Reproduce the listing verbatim through the line with "- Then come".

■ Provided information ■
※ ※ ※
(** * The non-transitive dice game of [script.js]

    A shallow embedding of [src/script.js] and the properties its
    specification states about it.

    - Module [JS] holds the fragment of the language and of the Node runtime
      the script relies on: numbers, [Number], [parseInt], [split],
      [toString], hexadecimal rendering of a buffer.
    - Then come the classes of the script in the order of the file:
      [Dice], [DiceParser], [FairRandomGenerator], [ProbabilityCalculator],
      [Game], and the top-level [try]/[catch].
    - The theorems follow the definitions. *)

From Stdlib Require Import ZArith QArith List String Ascii Bool Lia Permutation.
From Stdlib Require Import Strings.Byte.
From Stdlib Require Import Numbers.DecimalString Numbers.DecimalPos.
Import ListNotations.

Local Open Scope string_scope.
Local Open Scope list_scope.
Local Open Scope Z_scope.

(* ================================================================= *)
(** ** The JavaScript values and built-ins the script uses *)

Module JS.

(** A JavaScript number.  Finite values are kept as exact rationals: the
    rounding to double precision is left out, which changes nothing for the
    integers below 2^53 the game handles, nor for the questions asked here
    (is it [NaN], is it an integer, which of two is greater). *)
Inductive number : Type :=
| NaN
| Infinity (negative : bool)
| Num (q : Q).

Definition Qltb (x y : Q) : bool := Qnum x * QDen y <? Qnum y * QDen x.

(** [a > b] on numbers; every comparison with [NaN] is false. *)
Definition gt (a b : number) : bool :=
  match a, b with
  | NaN, _ | _, NaN => false
  | Infinity true, _ => false
  | Infinity false, Infinity false => false
  | Infinity false, _ => true
  | Num _, Infinity negative => negative
  | Num p, Num q => Qltb q p
  end.

(** [a < b] is [b > a]. *)
Definition lt (a b : number) : bool := gt b a.

(** [a > b] where an operand may be [undefined] ([None]): [undefined]
    converts to [NaN]. *)
Definition gt_u (a b : option number) : bool :=
  match a, b with
  | Some x, Some y => gt x y
  | _, _ => false
  end.

Definition isNaN (n : number) : bool :=
  match n with NaN => true | _ => false end.

Definition ofZ (z : Z) : number := Num (inject_Z z).

(** The number is a mathematical integer. *)
Definition isInteger (n : number) : bool :=
  match n with
  | Num q => Pos.eqb (Qden (Qred q)) 1
  | _ => false
  end.

(** [a / b] for integer operands, as the exact quotient: the rounding of
    the quotient to binary64 is not modelled, so an entry of the matrix
    stands for the fraction the script rounds. *)
Definition div (a b : Z) : number :=
  if b =? 0 then (if a =? 0 then NaN else Infinity (a <? 0))
  else if b <? 0 then Num (Qred (Qmake (- a) (Z.to_pos (- b))))
  else Num (Qred (Qmake a (Z.to_pos b))).

(** *** Characters *)

Definition code (c : ascii) : Z := Z.of_N (N_of_ascii c).

(** White space and line terminators, as far as they are ASCII (the
    non-ASCII ones of the standard are not modelled). *)
Definition isWhiteSpace (c : ascii) : bool :=
  let n := code c in ((9 <=? n) && (n <=? 13)) || (n =? 32).

(** The value of a digit character in bases up to 16. *)
Definition digitValue (c : ascii) : option Z :=
  let n := code c in
  if (48 <=? n) && (n <=? 57) then Some (n - 48)
  else if (97 <=? n) && (n <=? 102) then Some (n - 87)
  else if (65 <=? n) && (n <=? 70) then Some (n - 55)
  else None.

Fixpoint dropWhile {A} (p : A -> bool) (l : list A) : list A :=
  match l with
  | x :: l' => if p x then dropWhile p l' else l
  | [] => []
  end.

Definition trimStart (cs : list ascii) : list ascii := dropWhile isWhiteSpace cs.

Definition trim (cs : list ascii) : list ascii :=
  rev (dropWhile isWhiteSpace (rev (trimStart cs))).

(** The longest prefix of [cs] made of digits of base [base]: its value
    (continuing from [acc]), its length (continuing from [len]) and what
    follows it. *)
Fixpoint digits (base : Z) (cs : list ascii) (acc : Z) (len : nat)
  : Z * nat * list ascii :=
  match cs with
  | c :: cs' =>
      match digitValue c with
      | Some d => if d <? base then digits base cs' (acc * base + d) (S len)
                  else (acc, len, cs)
      | None => (acc, len, cs)
      end
  | [] => (acc, len, [])
  end.

Definition ascii_list_eqb (a b : list ascii) : bool :=
  String.eqb (string_of_list_ascii a) (string_of_list_ascii b).

(** *** [Number(string)] *)

(** An optional exponent part [e], [e+] or [e-] followed by digits, then the
    end of the text. *)
Definition exponentPart (cs : list ascii) : option Z :=
  match cs with
  | [] => Some 0
  | c :: r =>
      if (code c =? 101) || (code c =? 69) then
        let '(negative, r') :=
          match r with
          | s :: r' => if code s =? 45 then (true, r')
                       else if code s =? 43 then (false, r') else (false, r)
          | [] => (false, r)
          end in
        match digits 10 r' 0 0 with
        | (_, O, _) => None
        | (e, _, []) => Some (if negative then - e else e)
        | _ => None
        end
      else None
  end.

(** An unsigned decimal literal: digits, an optional fraction, an optional
    exponent; at least one digit before or after the point. *)
Definition decimalLiteral (cs : list ascii) : option Q :=
  let '(i, ni, r1) := digits 10 cs 0 0 in
  let '(m, nf, r2) :=
    match r1 with
    | c :: r => if code c =? 46 then digits 10 r i 0 else (i, O, r1)
    | [] => (i, O, r1)
    end in
  match (ni + nf)%nat with
  | O => None
  | _ => match exponentPart r2 with
         | Some e => Some (Qred (inject_Z m * Qpower (inject_Z 10) (e - Z.of_nat nf)))
         | None => None
         end
  end.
※ ※ ※
■ Task output ■
(** * The non-transitive dice game of [script.js]

    A shallow embedding of [src/script.js] and the properties its
    specification states about it.

    - Module [JS] holds the fragment of the language and of the Node runtime
      the script relies on: numbers, [Number], [parseInt], [split],
      [toString], hexadecimal rendering of a buffer.
    - Then come the classes of the script in the order of the file:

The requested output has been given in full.